Chae committed suicide on May 27, 2011, having battled depression since his SG Wannabe days. After the loss of their friend and former member, coupled by Kim Yong-jun's involvement in a hit-and-run incident and his and Lee's impending enlistment, the members decided to temporarily stop promoting as a group and focused on their solo careers. Kim Yong-jun enlisted in February 2012, followed by Lee in January 2013. Kim Jin-ho continued to release music and occasionally perform on music variety programs but largely shied away from the public eye.

===2015–2018: Return from hiatus===
In January 2015, SG Wannabe signed a new group contract with CJ E&M, having chosen not to extend their group contract with the previous management, and announced the end of their 4-year hiatus. Several months later, in August, they announced the release of a new album. On August 19, 2015, The Voice was released. The EP peaked at number 5 on the Gaon Album Chart and sold over 10,000 physical copies. Songs from the album dominated major online music sites such as Melon, Bugs and Naver Music for the entire week. TenAsia commented in a positive review that the trio had returned with a more mature sound compared to pre-hiatus.

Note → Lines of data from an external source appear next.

Lemma seg_cons_other n b e l : h e mod n <> b -> seg n b (e :: l) = seg n b l.
Proof. intros H. cbn. now replace (h e mod n =? b) with false by lia. Qed.

Lemma seg_cons_same n b e l : h e mod n = b -> seg n b (e :: l) = e :: seg n b l.
Proof. intros H. cbn. now replace (h e mod n =? b) with true by lia. Qed.

Lemma In_seg n b e l : In e (seg n b l) <-> In e l /\ h e mod n = b.
Proof. unfold seg. rewrite filter_In, Z.eqb_eq. reflexivity. Qed.

Lemma seg_idem n b l : seg n b (seg n b l) = seg n b l.
Proof.
  induction l as [|e l IH]; [reflexivity|]. destruct (Z.eq_dec (h e mod n) b) as [E|E].
  - rewrite (seg_cons_same n b e l E), (seg_cons_same n b e _ E). now rewrite IH.
  - now rewrite (seg_cons_other n b e l E).
Qed.

(** What surrounds the elements of a bucket is in other buckets. *)
Lemma seg_split n b l pre post : l = pre ++ seg n b l ++ post -> seg n b pre = [] /\ seg n b post = [].
Proof.
  intros E. pose proof (f_equal (seg n b) E) as E2. rewrite !seg_app, seg_idem in E2.
  apply (f_equal (@length HashElem)) in E2. rewrite !length_app in E2.
  split; apply length_zero_iff_nil; lia.
Qed.

Lemma from_elem_split pre e post : NoDup (map id (pre ++ e :: post)) -> from_elem (id e) (pre ++ e :: post) = e :: post.
Proof.
  induction pre as [|x pre IH]; cbn [app map from_elem]; [now rewrite Nat.eqb_refl|]. intros H.
  apply NoDup_cons_iff in H as [Hn H]. destruct (Nat.eqb_spec (id x) (id e)) as [E|E]; [|now apply IH].
  exfalso. apply Hn. rewrite E, map_app. apply in_or_app. right. now left.
Qed.

Lemma insert_before_split pre e post x : NoDup (map id (pre ++ e :: post)) ->
  insert_before (id e) x (pre ++ e :: post) = pre ++ x :: e :: post.
Proof.
  induction pre as [|y pre IH]; cbn [app map insert_before]; [now rewrite Nat.eqb_refl|]. intros H.
  apply NoDup_cons_iff in H as [Hn H]. destruct (Nat.eqb_spec (id y) (id e)) as [E|E]; [|now rewrite IH].
  exfalso. apply Hn. rewrite E, map_app. apply in_or_app. right. now left.
Qed.

Lemma filter_id_split pre e post : NoDup (map id (pre ++ e :: post)) ->
  filter (fun x => negb (Nat.eqb (id x) (id e))) (pre ++ e :: post) = pre ++ post.
Proof.
  intros H. rewrite map_app in H. cbn [map] in H. apply NoDup_remove in H as [_ H]. rewrite <- map_app in H.
  rewrite filter_app. cbn [filter]. rewrite Nat.eqb_refl. cbn [negb]. rewrite <- filter_app.
  assert (Hall : forall l, ~ In (id e) (map id l) -> filter (fun x => negb (Nat.eqb (id x) (id e))) l = l); [|now apply Hall].
  clear. induction l as [|x l IH]; intros Hn; [reflexivity|]. cbn in Hn |- *.
  replace (Nat.eqb (id x) (id e)) with false by (symmetry; apply Nat.eqb_neq; intros E; apply Hn; now left).
  cbn. f_equal. apply IH. tauto.
Qed.

Lemma set_entry_length n x l : length (set_entry n x l) = length l.
Proof. revert n. induction l as [|y l IH]; intros [|n]; cbn; auto. Qed.

Lemma entry_set tbl b c x : 0 <= b < Z.of_nat (length tbl) -> 0 <= c ->
  entry (set_entry (Z.to_nat b) x tbl) c = if c =? b then x else entry tbl c.
Proof.
  intros Hb Hc. unfold entry.
  replace (c =? b) with (Nat.eqb (Z.to_nat c) (Z.to_nat b))
    by (destruct (Z.eqb_spec c b) as [->|]; [apply Nat.eqb_refl|apply Nat.eqb_neq; lia]).
  assert (Hl : (Z.to_nat b < length tbl)%nat) by lia. clear Hb Hc. revert Hl.
  generalize (Z.to_nat b) as i, (Z.to_nat c) as j. clear b c.
  induction tbl as [|y tbl IH]; intros [|i] [|j] Hl; cbn in *; try lia; try reflexivity. apply IH. lia.
Qed.

(** Linking a new element keeps every bucket consecutive. *)
Lemma insert_table n cnt l tbl e : table_ok n l tbl -> NoDup (map id l) ->
  exists a c tbl', insertElement (mkHash n cnt l (Some tbl)) (Some (h e mod n)) e = mkHash n cnt (a ++ e :: c) (Some tbl') /\
    l = a ++ c /\ table_ok n (a ++ e :: c) tbl'.
Proof.
  intros (Hn & Hl & Hb) Hnd. set (b := h e mod n). pose proof (Z.mod_pos_bound (h e) n Hn) as Hbr. fold b in Hbr.
  destruct (Hb b Hbr) as (Hc & Hch & pre & post & El).
  set (tbl' := set_entry (Z.to_nat b) (mkEntry (e_count (entry tbl b) + 1) (Some (id e))) tbl).
  assert (Hent : forall c, 0 <= c -> entry tbl' c = if c =? b then mkEntry (e_count (entry tbl b) + 1) (Some (id e)) else entry tbl c)
    by (intros c Hc0; apply entry_set; lia).
  assert (Htbl : forall a c, l = a ++ c -> (seg n b (a ++ e :: c) = e :: seg n b l) ->
     (forall b', 0 <= b' < n -> exists p q, a ++ e :: c = p ++ seg n b' (a ++ e :: c) ++ q) -> table_ok n (a ++ e :: c) tbl').
  { intros a c E Es Hcon. split; [exact Hn|]. split; [unfold tbl'; now rewrite set_entry_length|].
    intros b' Hb'. rewrite Hent by lia. destruct (Z.eqb_spec b' b) as [->|Hne].
    - rewrite Es. cbn [e_count chain hd_error option_map length]. split; [lia|]. split; [reflexivity|].
      rewrite <- Es. auto.
    - destruct (Hb b' Hb') as (H1 & H2 & _).
      assert (Eo : seg n b' (a ++ e :: c) = seg n b' l) by (rewrite E, !seg_app, (seg_cons_other n b' e c) by (unfold b in Hne; lia); reflexivity).
      specialize (Hcon b' Hb'). rewrite Eo in *. auto. }
  unfold insertElement. cbn [ht first htsize count]. fold b. fold tbl'.
  destruct (seg n b l) as [|y ys] eqn:Es.
  - exists [], l, tbl'. rewrite Hc. cbn [length Z.of_nat Z.eqb negb]. split; [reflexivity|]. split; [reflexivity|].
    apply Htbl; [reflexivity|cbn [app]; rewrite seg_cons_same by reflexivity; now rewrite Es|].
    intros b' Hb'. cbn [app]. destruct (Z.eq_dec (h e mod n) b') as [E|E].
    + exists [], l. rewrite seg_cons_same by exact E. fold b in E. subst b'. now rewrite Es.
    + rewrite seg_cons_other by exact E. destruct (Hb b' Hb') as (_ & _ & p & q & Ep). exists (e :: p), q. cbn. now rewrite <- Ep.
  - rewrite (Hch ltac:(discriminate)), Hc. cbn [hd_error option_map length].
    destruct (Z.eqb_spec (Z.of_nat (S (length ys))) 0); [lia|]. cbn [negb].
    exists pre, (y :: ys ++ post), tbl'. cbn [app] in El. rewrite El in Hnd.
    assert (Ei : insert_before (id y) e l = pre ++ e :: y :: ys ++ post) by (rewrite El; now apply insert_before_split).
    rewrite Ei. split; [reflexivity|]. split; [exact El|].
    assert (Epre : seg n b pre = []) by (apply (seg_split n b l pre post); rewrite Es; exact El).
    apply Htbl; [exact El| |].
    + rewrite seg_app, Epre. cbn [app]. rewrite seg_cons_same by reflexivity. f_equal. rewrite <- Es, El, seg_app, Epre. reflexivity.
    + intros b' Hb'. destruct (Z.eq_dec b' b) as [->|Hne].
      * exists pre, post. rewrite seg_app, Epre. cbn [app]. rewrite seg_cons_same by reflexivity.
        replace (seg n b (y :: ys ++ post)) with (y :: ys) by (rewrite <- Es, El, seg_app, Epre; reflexivity). reflexivity.
      * rewrite seg_app, (seg_cons_other n b' e) by (unfold b in Hne; lia). rewrite <- seg_app, <- El.
        destruct (Hb b' Hb') as (_ & _ & p & q & Ep). rewrite <- Ei.
        assert (Hy : In y l /\ h y mod n = b) by (apply In_seg; rewrite Es; now left). destruct Hy as [Hy Hyb].
        rewrite Ep in Hy. apply in_app_or in Hy as [Hy|Hy]; [|apply in_app_or in Hy as [Hy|Hy]].
        -- apply in_split in Hy as (p1 & p2 & ->). exists (p1 ++ e :: y :: p2), q.
           rewrite Ep at 1. rewrite <- app_assoc. cbn [app]. rewrite insert_before_split.
           ++ rewrite <- app_assoc. reflexivity.
           ++ rewrite <- El in Hnd. rewrite Ep in Hnd. rewrite <- app_assoc in Hnd. exact Hnd.
        -- apply In_seg in Hy as [_ Hy]. lia.
        -- apply in_split in Hy as (q1 & q2 & ->). exists p, (q1 ++ e :: y :: q2).
           rewrite Ep at 1. rewrite !app_assoc. rewrite insert_before_split.
           ++ rewrite <- !app_assoc. reflexivity.
           ++ rewrite <- El in Hnd. rewrite Ep in Hnd. rewrite !app_assoc in Hnd. exact Hnd.
Qed.

(** Unlinking an element does too. *)
Lemma remove_table n l tbl e a c : table_ok n l tbl -> NoDup (map id l) -> l = a ++ e :: c ->
  let b := h e mod n in
  let next := match c with [] => None | x :: _ => Some (id x) end in
  let ch := if match chain (entry tbl b) with Some i => Nat.eqb i (id e) | None => false end then next else chain (entry tbl b) in
  table_ok n (a ++ c) (set_entry (Z.to_nat b) (mkEntry (e_count (entry tbl b) - 1) ch) tbl).
Proof.
  intros (Hn & Hl & Hb) Hnd El b next ch. pose proof (Z.mod_pos_bound (h e) n Hn) as Hbr. fold b in Hbr.
  split; [exact Hn|]. split; [now rewrite set_entry_length|]. intros b' Hb'. rewrite entry_set by lia.
  destruct (Hb b' Hb') as (Hc & Hch & p & q & Ep).
  destruct (Z.eqb_spec b' b) as [->|Hne].
  - assert (Es : seg n b l = seg n b a ++ e :: seg n b c) by (rewrite El, seg_app, (seg_cons_same n b e c) by reflexivity; reflexivity).
    assert (Es' : seg n b (a ++ c) = seg n b a ++ seg n b c) by apply seg_app.
    destruct (seg_split n b l p q Ep) as [Hp Hq].
    assert (Hac : a = p ++ seg n b a /\ c = seg n b c ++ q).
    { rewrite Es, El in Ep. 
      assert (Hin : NoDup (a ++ e :: c)) by (apply (NoDup_map_inv id); rewrite <- El; exact Hnd).
      assert (E2 : a ++ e :: c = (p ++ seg n b a) ++ e :: (seg n b c ++ q)) by (rewrite Ep at 1; rewrite <- !app_assoc; reflexivity).
      clear - Hin E2. set (a' := p ++ seg n b a) in *. set (c' := seg n b c ++ q) in *. clearbody a' c'.
      revert a' E2. induction a as [|x a IH]; intros [|x' a'] E2; cbn [app] in E2.
      - injection E2 as E2. auto.
      - injection E2 as Hx E2. exfalso. subst. apply NoDup_cons_iff in Hin as [Hin _]. apply Hin. apply in_or_app. right. now left.
      - injection E2 as Hx E2. exfalso. subst. cbn in Hin. apply NoDup_cons_iff in Hin as [Hin _]. apply Hin.
        apply in_or_app. right. now left.
      - injection E2 as Hx E2. subst x'. cbn in Hin. apply NoDup_cons_iff in Hin as [_ Hin]. destruct (IH Hin a' E2) as [-> ->]. auto. }
    destruct Hac as [Ha Hcc]. cbn [e_count chain]. rewrite Es'. split; [rewrite Hc, Es, !length_app; cbn [length]; lia|]. split.
    + intros Hne. rewrite Es in Hch. specialize (Hch ltac:(destruct (seg n b a); discriminate)). unfold ch. rewrite Hch.
      destruct (seg n b a) as [|y ys] eqn:Esa; cbn [app hd_error option_map].
      * rewrite Nat.eqb_refl. unfold next. cbn [app] in Hne. destruct (seg n b c) as [|z zs]; [congruence|]. rewrite Hcc. reflexivity.
      * replace (Nat.eqb (id y) (id e)) with false; [reflexivity|]. symmetry. apply Nat.eqb_neq. intros E.
        assert (Hy : In y a) by (apply (In_seg n b y a); rewrite Esa; now left).
        rewrite El, map_app in Hnd. cbn [map] in Hnd. apply NoDup_remove_2 in Hnd. apply Hnd, in_or_app. left. rewrite <- E. now apply in_map.
    + exists p, q. rewrite Ha at 1. rewrite Hcc at 1. rewrite <- !app_assoc. reflexivity.
  - assert (Eo : seg n b' (a ++ c) = seg n b' l) by (rewrite El, !seg_app, (seg_cons_other n b' e c) by (unfold b in Hne; lia); reflexivity).
    rewrite Eo. split; [exact Hc|]. split; [exact Hch|].
    assert (Ef : a ++ c = filter (fun x => negb (Nat.eqb (id x) (id e))) l) by (rewrite El in Hnd |- *; symmetry; now apply filter_id_split).
    rewrite Ef. assert (He : In e l) by (rewrite El; apply in_or_app; right; now left).
    rewrite Ep in He. apply in_app_or in He as [He|He]; [|apply in_app_or in He as [He|He]].
    + apply in_split in He as (p1 & p2 & ->). exists (p1 ++ p2), q. rewrite Ep in Hnd |- * at 1. rewrite <- app_assoc in *. cbn [app] in *.
      rewrite filter_id_split by exact Hnd. now rewrite <- app_assoc.
    + apply In_seg in He as [_ He]. unfold b in Hne. lia.
    + apply in_split in He as (q1 & q2 & ->). exists p, (q1 ++ q2). rewrite Ep in Hnd |- * at 1. rewrite !app_assoc in *.
      rewrite filter_id_split by exact Hnd. reflexivity.
Qed.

On March 31, 2016, SG Wannabe participated in the OST of the drama Descendants of the Sun, starring Song Joong-ki and Song Hye-kyo. The song is titled "Let's Love" and it is the theme song of the drama's second couple, played by Jin Goo and Kim Ji-won.

On November 19, 2016, the group released another EP, entitled Our Days. The EP peaked at number 17 on the Gaon Album Chart and sold over 3,500 physical copies in its first month.

The group took a break during 2017 as Lee focused on his solo activities. In late August 2018 they announced plans for a reunion and returned with the single "Let's Meet Up Now" (만나자), which was released on September 6. Instead of promoting on music shows, they only appeared on You Hee-yeol's Sketchbook and performed live in four different open-air venues around Seoul from noon until 10pm on September 7.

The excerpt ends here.